(** ** Properties *)

(** C39: the window of a collective operation.  After
    [flagcxCollProxyTransportInit] and any sequence of calls, with any
    contexts, the submissions that are not retired are those from
    [nextSequence] to [nextSubmit], at most [capacity]; the context handed out
    for each is still in its slot and in the scoreboard's entry.  The next
    submission meets backpressure exactly when there are [capacity] of them,
    and otherwise gets the next number. *)
Theorem coll_window t0 t :
  coll_initialised t0 -> reach coll_step_bounded t0 t -> cp_nextSubmit t < U64_MAX ->
  let next := sb_nextSequence (cp_scoreboard t) in
  sb_inFlight (cp_scoreboard t) = cp_nextSubmit t - next /\ 0 <= cp_nextSubmit t - next <= cp_capacity t /\
  (forall s, next <= s < cp_nextSubmit t ->
    cp_contexts t !! Z.to_nat (s mod cp_capacity t) = Some (context_of t s) /\
    exists es e, sb_entries (cp_scoreboard t) = Some es /\ es !! Z.to_nat (s mod cp_capacity t) = Some e /\
      ce_state e <> FLAGCX_NET_COMPLETION_ENTRY_FREE /\ ce_context e = context_of t s) /\
  exists t' r i, flagcxCollProxyTrackNext (Some t) true = Some (r, Some t', i) /\
    if cp_nextSubmit t - next =? cp_capacity t then r = flagcxInProgress /\ i = None /\ cp_nextSubmit t' = cp_nextSubmit t
    else r = flagcxSuccess /\ i = Some (cp_nextSubmit t mod cp_capacity t) /\ cp_nextSubmit t' = cp_nextSubmit t + 1.
Proof.
  intros Hi Hr Hmax next. destruct (coll_reachable_inv t0 t Hi Hr) as [a I].
  pose proof (track_next_spec t a I Hmax) as Hnext.
  destruct I as [_ [Hc _] (((es & He & T & _) & Hcap & _ & Hnx & _) & Hacap & _) (Hn0 & Hn1 & _) Hlive Hctx].
  assert (Hnext' : next = ab_next a) by done. rewrite Hnext' in *.
  assert (Hsize : Z.of_nat (size (ab_live a)) = cp_nextSubmit t - ab_next a).
  { assert (Hd : (dom (ab_live a) : gset Z) = list_to_set (seqZ (ab_next a) (cp_nextSubmit t - ab_next a))).
    { apply set_eq. intros s. rewrite elem_of_dom, elem_of_list_to_set, elem_of_seqZ. specialize (Hlive s).
      destruct (ab_live a !! s); [|split; [by intros [? ?]|intros; exfalso; lia]]. split; [lia|by eauto]. }
    rewrite <- size_dom, Hd, size_list_to_set by apply NoDup_seqZ. rewrite length_seqZ. lia. }
  split; [rewrite (tk_inFlight _ _ _ T); lia|]. split; [lia|]. split.
  - intros s Hs. split; [by apply Hctx|]. specialize (Hlive s).
    destruct (ab_live a !! s) as [l|] eqn:El; [|lia]. destruct Hlive as (_ & Hcx & _).
    exists es, (entry_of (Some l)). split; [done|].
    pose proof (tk_slots _ _ _ T s) as Hslot. rewrite Hnx, Hcap, Hacap, El in Hslot. split; [apply Hslot; lia|].
    split; [by rewrite entry_state_free|done].
  - destruct (Z.eqb_spec (cp_nextSubmit t) (ab_next a + cp_capacity t)), (Z.eqb_spec (cp_nextSubmit t - ab_next a) (cp_capacity t)); try lia.
    + destruct Hnext as (t' & E & _ & Hn). by exists t', flagcxInProgress, None.
    + destruct Hnext as (t' & a' & E & _ & Hn & _). by eexists t', flagcxSuccess, _.
Qed.

(** the ordering key names its domain.  Keys of channels below 32 and of
    ranks below 2^24 are never zero and differ whenever the channel, the
    source or the destination does. *)
Theorem ordering_key_injective c s d c' s' d' :
  0 <= c < 32 -> 0 <= s < 16777216 -> 0 <= d < 16777216 ->
  0 <= c' < 32 -> 0 <= s' < 16777216 -> 0 <= d' < 16777216 ->
  flagcxCollProxyOrderingKey c s d <> 0 /\
  (flagcxCollProxyOrderingKey c s d = flagcxCollProxyOrderingKey c' s' d' -> c = c' /\ s = s' /\ d = d').
Proof.
  intros Hc Hs Hd Hc' Hs' Hd'. unfold flagcxCollProxyOrderingKey. rewrite !Z.mod_small by lia.
  rewrite !pack_domain_sum by done. set (x := _ + 1). set (y := c' * _ + _ + _ + 1).
  assert (Hx : 0 < x < U64_MOD) by lia. assert (Hy : 0 < y < U64_MOD) by lia.
  assert (Hnz : forall v, 0 < v < U64_MOD -> (mix_domain v =? 0) = false).
  { intros v Hv. apply Z.eqb_neq. intros Hz. rewrite <- mix_domain_zero in Hz. apply mix_domain_inj in Hz; lia. }
  rewrite !Hnz by done. split; [by apply Z.eqb_neq, Hnz|]. intros He. apply mix_domain_inj in He; [|lia|lia].
  unfold x, y in He. lia.
Qed.

Lemma ordering_key_injective_witness :
  flagcxCollProxyOrderingKey 1 5 6 <> 0 /\
  (flagcxCollProxyOrderingKey 1 5 6 = flagcxCollProxyOrderingKey 1 6 5 -> 1 = 1 /\ 5 = 6 /\ 6 = 5).
Proof. apply (ordering_key_injective 1 5 6 1 6 5); lia. Defined.

Lemma coll_window_witness :
  exists t0 t, coll_initialised t0 /\ reach coll_step_bounded t0 t /\ cp_nextSubmit t < U64_MAX /\
    let next := sb_nextSequence (cp_scoreboard t) in
    sb_inFlight (cp_scoreboard t) = cp_nextSubmit t - next /\ 0 <= cp_nextSubmit t - next <= cp_capacity t /\
    (forall s, next <= s < cp_nextSubmit t ->
      cp_contexts t !! Z.to_nat (s mod cp_capacity t) = Some (context_of t s) /\
      exists es e, sb_entries (cp_scoreboard t) = Some es /\ es !! Z.to_nat (s mod cp_capacity t) = Some e /\
        ce_state e <> FLAGCX_NET_COMPLETION_ENTRY_FREE /\ ce_context e = context_of t s) /\
    exists t' r i, flagcxCollProxyTrackNext (Some t) true = Some (r, Some t', i) /\
      if cp_nextSubmit t - next =? cp_capacity t then r = flagcxInProgress /\ i = None /\ cp_nextSubmit t' = cp_nextSubmit t
      else r = flagcxSuccess /\ i = Some (cp_nextSubmit t mod cp_capacity t) /\ cp_nextSubmit t' = cp_nextSubmit t + 1.
Proof.
  assert (Hpath : exists t0 t, coll_initialised t0 /\ reach coll_step_bounded t0 t /\ cp_nextSubmit t < U64_MAX).
  { eexists _, _. split; [|split].
    - exists (MkCollProxy scoreboard_zero [] 0 0 0 0 0 0 false), 2, 1, 7, 0. split; [lia|vm_compute; reflexivity].
    - eapply reach_step; [split; [vm_compute; reflexivity|exists TrackNext; eexists; split; [exact I|vm_compute; reflexivity]]|].
      eapply reach_step; [split; [vm_compute; reflexivity|exists TrackNext; eexists; split; [exact I|vm_compute; reflexivity]]|].
      apply reach_refl.
    - vm_compute. reflexivity. }
  destruct Hpath as (t0 & t & Hi & Hr & Hmax). exists t0, t.
  split; [exact Hi|split; [exact Hr|split; [exact Hmax|]]]. exact (coll_window t0 t Hi Hr Hmax).
Defined.
(** [flagcxKernelProxyProgressRequest] on a slot of the state: its result,
    [ready] and [completionResult]. *)
Definition poll_progress (i : nat) (ks : flagcxKernelProxyState * S) :
    option (flagcxResult_t * bool * flagcxResult_t * (flagcxKernelProxyState * S)) :=
  let '(k, s) := ks in
  '(r, out, t, s) ← flagcxKernelProxyProgressRequest (Some testRequest) (Some postFlush) (Some (ks_transport k))
    (Z.of_nat i) true true s;
  t ← t;
  let '(ready, completionResult) := default (false, flagcxSuccess) out in
  Some (r, ready, completionResult, (set_transport t k, s)).

(** The body of the first loop. *)
Definition poll_data (i : nat) (ks : flagcxKernelProxyState * S) : option (flagcxKernelProxyState * S) :=
  entry ← kp_requests (ks_transport ks.1) !! i;
  if negb (request_is FLAGCX_KERNEL_PROXY_REQUEST_POSTED entry) || negb (kr_requiresGetFlush entry) ||
     negb (bool_decide (kr_completionStage entry = FLAGCX_KERNEL_PROXY_COMPLETION_DATA_POSTED))
  then Some ks
  else
    '(r, _, _, (k, s)) ← poll_progress i ks;
    Some (if failed r then flagcxKernelProxyPublishTerminal r k else k, s).

(** [flagcxKernelProxyAbortRequest] and the release of its staging slot; the
    results are only logged. *)
Definition poll_abort (i : nat) (k : flagcxKernelProxyState) : option flagcxKernelProxyState :=
  '(r, t, stagingSlot) ← flagcxKernelProxyAbortRequest (Some (ks_transport k)) (Z.of_nat i) true;
  t ← t;
  let k := set_transport t k in
  let stagingSlot := default (-1) stagingSlot in
  if negb (failed r) && (0 <=? stagingSlot) then
    '(_, t) ← flagcxKernelProxyReleaseStagingSlot (Some t) stagingSlot;
    t ← t;
    Some (set_transport t k)
  else Some k.

(** The body of the second loop. *)
Definition poll_request (i : nat) (ks : flagcxKernelProxyState * S) : option (flagcxKernelProxyState * S) :=
  entry ← kp_requests (ks_transport ks.1) !! i;
  if negb (request_is FLAGCX_KERNEL_PROXY_REQUEST_POSTED entry) then Some ks
  else
    '(progressResult, ready, completionResult, (k, s)) ← poll_progress i ks;
    if failed progressResult then
      k ← poll_abort i k;
      Some (flagcxKernelProxyPublishTerminal progressResult k, s)
    else if negb ready then Some (k, s)
    else
      '(result, t, advanced, stagingSlot) ←
        flagcxKernelProxyCompleteRequest (Some (ks_transport k)) (Z.of_nat i) completionResult true true;
      t ← t;
      let k := set_transport t k in
      if failed result then
        k ← poll_abort i k;
        Some (flagcxKernelProxyPublishTerminal result k, s)
      else
        let stagingSlot := default (-1) stagingSlot in
        '(r, t) ← if 0 <=? stagingSlot then flagcxKernelProxyReleaseStagingSlot (Some t) stagingSlot
                  else Some (flagcxSuccess, Some t);
        t ← t;
        let k := flagcxKernelProxyPublishTerminal r (set_transport t k) in
        let k := flagcxKernelProxyPublishTerminal completionResult k in
        Some (flagcxKernelProxyAdvanceCompleted (default 0 advanced) k, s).

Fixpoint poll_each (body : nat -> flagcxKernelProxyState * S -> option (flagcxKernelProxyState * S)) (is_ : list nat)
    (ks : flagcxKernelProxyState * S) : option (flagcxKernelProxyState * S) :=
  match is_ with
  | [] => Some ks
  | i :: is_ => ks ← body i ks; poll_each body is_ ks
  end.

(** The adaptor and its [test] are not null. *)
Definition flagcxKernelProxyPoll (k : flagcxKernelProxyState) (s : S) : option (flagcxKernelProxyState * S) :=
  if kp_nativeInflight (ks_transport k) =? 0 then Some (k, s)
  else
    let is_ := seq 0 (Z.to_nat (kp_capacity (ks_transport k))) in
    ks ← poll_each poll_data is_ (k, s);
    poll_each poll_request is_ ks.

End Poll.
(* ===== verification/KernelProxyInv.v ===== *)
(** The invariant of the kernel proxy's transport: what its requests, its
    visibility domains and its scoreboard say agrees after every call. *)
From S2P Require Import Prelude Flagcx Arrays NetTransport NetScoreboard KernelProxy.

Abbreviation FREE := FLAGCX_KERNEL_PROXY_REQUEST_FREE (only parsing).
Abbreviation RESERVED := FLAGCX_KERNEL_PROXY_REQUEST_RESERVED (only parsing).
Abbreviation POSTED := FLAGCX_KERNEL_PROXY_REQUEST_POSTED (only parsing).

(** ** The invariant *)

(** The request at [j] is in use and is [r]. *)
Definition used (rs : list flagcxKernelProxyRequest) (j : nat) (r : flagcxKernelProxyRequest) : Prop :=
  rs !! j = Some r /\ kr_state r <> FREE.

(** Of a GET that needs a flush, and of any other request. *)
Definition request_shape (r : flagcxKernelProxyRequest) : Prop :=
  if kr_requiresGetFlush r then
    0 < kr_getSequence r /\
    (kr_getDataComplete r = true <-> kr_completionStage r = FLAGCX_KERNEL_PROXY_COMPLETION_FLUSH_PENDING) /\
    (kr_getDataComplete r = true -> kr_state r = POSTED)
  else
    kr_getSequence r = 0 /\ kr_getDataComplete r = false /\
    kr_completionStage r = FLAGCX_KERNEL_PROXY_COMPLETION_DATA_POSTED.

(** A posted GET without error, with a sequence in [(low, high]]. *)
Definition good_get (rs : list flagcxKernelProxyRequest) (di low high : Z) : Prop :=
  exists j r, rs !! j = Some r /\ covered di low high r = true.

Record dom_inv (rs : list flagcxKernelProxyRequest) (di : Z) (d : flagcxNetGetVisibilityDomain) : Prop := {
  dv_marks : 0 <= gv_visible d <= gv_flushTarget d /\ gv_flushTarget d <= gv_dataCompleted d <= gv_issued d /\
    gv_issued d <= U64_MAX - 1;
  dv_cover : forall s, gv_visible d < s <= gv_issued d ->
    exists j r, used rs j r /\ kr_getVisibilityDomain r = di /\ kr_getSequence r = s;
  dv_data : forall j r, used rs j r -> kr_getVisibilityDomain r = di -> 0 < kr_getSequence r <= gv_dataCompleted d ->
    kr_getDataComplete r = true;
  dv_retry : gv_visible d < gv_flushTarget d -> gv_flushRequest d = NULL ->
    good_get rs di (gv_visible d) (gv_flushTarget d);
  dv_flush : gv_flushRequest d <> NULL -> gv_visible d < gv_flushTarget d
}.

Record kp_inv (t : flagcxKernelProxyTransport) (a : abs_board) : Prop := {
  kv_len : 0 < kp_capacity t < U32_MOD /\ Z.of_nat (length (kp_requests t)) = kp_capacity t /\
    Z.of_nat (length (kp_domains t)) = kp_capacity t;
  kv_inflight : kp_nativeInflight t = Z.of_nat (length (filter (fun r => kr_state r = POSTED) (kp_requests t)));
  kv_board : implements (kp_scoreboard t) a /\ ab_capacity a = kp_capacity t /\ ab_generation a = kp_generation t;
  kv_next : 0 <= ab_next a <= kp_nextSequence t /\ kp_nextSequence t <= U64_MAX /\
    kp_nextSequence t <= ab_next a + kp_capacity t;
  kv_live : forall s l, ab_live a !! s = Some l -> le_group l = NULL /\ s < kp_nextSequence t;
  kv_free : forall j r, kp_requests t !! j = Some r -> kr_state r = FREE -> r = flagcxKernelProxyRequestReset;
  kv_used : forall j r, used (kp_requests t) j r ->
    0 <= kr_peer r /\ ab_live a !! sc_sequence (kr_submit r) = Some (MkLive (kr_submit r) NULL None) /\
    request_shape r /\
    (kr_state r = POSTED -> kr_completionStage r = FLAGCX_KERNEL_PROXY_COMPLETION_DATA_POSTED -> kr_request r <> NULL);
  kv_get : forall j r, used (kp_requests t) j r -> kr_getSequence r <> 0 ->
    exists i d, kr_getVisibilityDomain r = Z.of_nat i /\ kp_domains t !! i = Some d /\ gv_inUse d = true /\
      kr_getSequence r <= gv_issued d;
  kv_submits : forall i j q r, used (kp_requests t) i q -> used (kp_requests t) j r ->
    sc_sequence (kr_submit q) = sc_sequence (kr_submit r) -> i = j;
  kv_gets : forall i j q r, used (kp_requests t) i q -> used (kp_requests t) j r -> kr_getSequence q <> 0 ->
    kr_getVisibilityDomain q = kr_getVisibilityDomain r -> kr_getSequence q = kr_getSequence r -> i = j;
  kv_dom : forall i d, kp_domains t !! i = Some d -> gv_inUse d = true -> dom_inv (kp_requests t) (Z.of_nat i) d
}.

(** ** Generic facts *)

Lemma first_index_spec {A} (p : nat -> A -> bool) l : forall k,
  match first_index p k l with
  | Some i => (k <= i)%nat /\ exists x, l !! (i - k)%nat = Some x /\ p i x = true
  | None => forall j x, l !! j = Some x -> p (k + j)%nat x = false
  end.
Proof.
  induction l as [|x l IH]; intros k; cbn [first_index]; [by intros j y Hy|].
  destruct (p k x) eqn:Ep.
  - split; [lia|]. exists x. rewrite Nat.sub_diag. done.
  - specialize (IH (S k)). destruct (first_index p (S k) l) as [i|].
    + destruct IH as (Hle & y & Hy & Hp). split; [lia|]. exists y.
      replace (i - k)%nat with (S (i - S k)) by lia. done.
    + intros [|j] y Hy; cbn in Hy; [simplify_eq; by rewrite Nat.add_0_r|].
      rewrite <- Nat.add_succ_comm. by apply IH.
Qed.

Lemma first_index_0 {A} (p : nat -> A -> bool) l i :
  first_index p 0 l = Some i -> exists x, l !! i = Some x /\ p i x = true.
Proof.
  intros Hi. pose proof (first_index_spec p l 0) as Hs. rewrite Hi in Hs. destruct Hs as (_ & x & Hx & Hp).
  rewrite Nat.sub_0_r in Hx. eauto.
Qed.
(** ** Properties *)

(** C37: a descriptor says what was asked: of every operation whose arguments
    fit their fields, the host reads back the primitive and each argument that
    its case uses, after the FIFO has set and cleared the valid bit. *)
Theorem trigger_roundtrip n op :
  op_ok n op -> trigger_ok (encode n op) /\ reads n op (taken (published (encode n op))).
Proof.
  intros Hok. pose proof (encode_ok n op Hok) as Ht. split; [done|]. rewrite taken_published by done.
  destruct op; cbn [op_ok encode reads] in *.
  - ranges. cbn [enqueueFifoSend]. unfold getPrim, getAddr, getCount, getDatatype, getPeerRank. cbn [tr_fst tr_trd enqueueFifoSend].
    split; [read_field|]. split; [done|]. split; [read_field|]. split; read_field.
  - ranges. unfold getPrim, getAddr, getCount, getDatatype, getPeerRank. cbn [tr_fst tr_trd enqueueFifoRecv].
    split; [read_field|]. split; [done|]. split; [read_field|]. split; read_field.
  - unfold getPrim, getTotalCoops. cbn [tr_fst tr_trd enqueueFifoTerm]. split; [reflexivity|]. apply Z.mod_small. lia.
  - exact (encode_reads_put n _ _ _ _ _ _ false Hok).
  - exact (encode_reads_put n _ _ _ _ _ _ true Hok).
  - exact (encode_reads_signal n _ _ _ _ Hok).
  - ranges. unfold getPrim, getDstOffset, getValue, getPeerRank, getDstMrIdx. cbn [tr_fst tr_snd tr_trd enqueueFifoPutValue].
    split; [read_field|]. split; [read_field|]. split; [done|]. split; read_field.
  - exact (encode_reads_put_signal n _ _ _ _ _ _ _ _ Hok).
Qed.

Lemma trigger_roundtrip_witness :
  op_ok (MkDeviceNet 1 64 8) (OpPutSignal 4096 8192 512 3 70 5 1 2) /\
  trigger_ok (encode (MkDeviceNet 1 64 8) (OpPutSignal 4096 8192 512 3 70 5 1 2)) /\
  reads (MkDeviceNet 1 64 8) (OpPutSignal 4096 8192 512 3 70 5 1 2)
    (taken (published (encode (MkDeviceNet 1 64 8) (OpPutSignal 4096 8192 512 3 70 5 1 2)))).
Proof.
  assert (Hok : op_ok (MkDeviceNet 1 64 8) (OpPutSignal 4096 8192 512 3 70 5 1 2)) by (cbn; lia).
  split; [exact Hok|]. exact (trigger_roundtrip (MkDeviceNet 1 64 8) _ Hok).
Defined.

(** what does not fit is not refused.  The device passes a size and offsets
    of 64 bits; the size is cut to its low 32 bits, and the high half of the
    destination's offset is merged into the offset of the source. *)
Theorem put_size_truncated so d_o sz p sm dm :
  0 <= so < 2 ^ 32 -> 0 <= d_o < 2 ^ 64 -> 0 <= sz < 2 ^ 64 ->
  let t := enqueueFifoPut so d_o sz p sm dm in
  getSize t = sz mod 2 ^ 32 /\ getDstOffset t = d_o mod 2 ^ 32 /\ getSrcOffset t = Z.lor so (d_o / 2 ^ 32).
Proof.
  intros Hs Hd Hz t. unfold getSize, getDstOffset, getSrcOffset, t. cbn [tr_fst tr_snd enqueueFifoPut].
  rewrite <- !Z.land_ones, <- Z.shiftr_div_pow2 by lia. change (Z.ones 32) with (flagcxTriggerMask 32).
  split; [by bits; small_bits|]. split; [by bits; small_bits|].
  apply Z.bits_inj'. intros k Hk. rewrite field_bit, Z.lor_spec, Z.lor_spec, !at_bit_bit, Z.shiftr_spec by lia.
  destruct (Z.ltb_spec k 32); cbn [andb].
  - rewrite (proj2 (Z.ltb_lt (k + 32) 64)), (proj2 (Z.leb_le 32 (k + 32))), (proj2 (Z.leb_le 0 (k + 32))) by lia. cbn [andb].
    by rewrite Z.sub_0_r, Z.add_simpl_r.
  - by rewrite (testbit_small so 32), (testbit_small d_o 64) by (done || lia).
Qed.

Lemma put_size_truncated_witness :
  getSize (enqueueFifoPut 0 (2 ^ 32) (2 ^ 32) 1 0 0) = 0 /\ getSrcOffset (enqueueFifoPut 0 (2 ^ 32) (2 ^ 32) 1 0 0) = 1.
Proof. destruct (put_size_truncated 0 (2 ^ 32) (2 ^ 32) 1 0 0) as (H1 & _ & H2); [lia|lia|lia|]. split; [exact H1|exact H2]. Defined.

────────────────

[Problem details] Show each line of the material above where "specialize" occurs.

[Exercise result]
    { apply set_eq. intros s. rewrite elem_of_dom, elem_of_list_to_set, elem_of_seqZ. specialize (Hlive s).
  - intros s Hs. split; [by apply Hctx|]. specialize (Hlive s).
  - specialize (IH (S k)). destruct (first_index p (S k) l) as [i|].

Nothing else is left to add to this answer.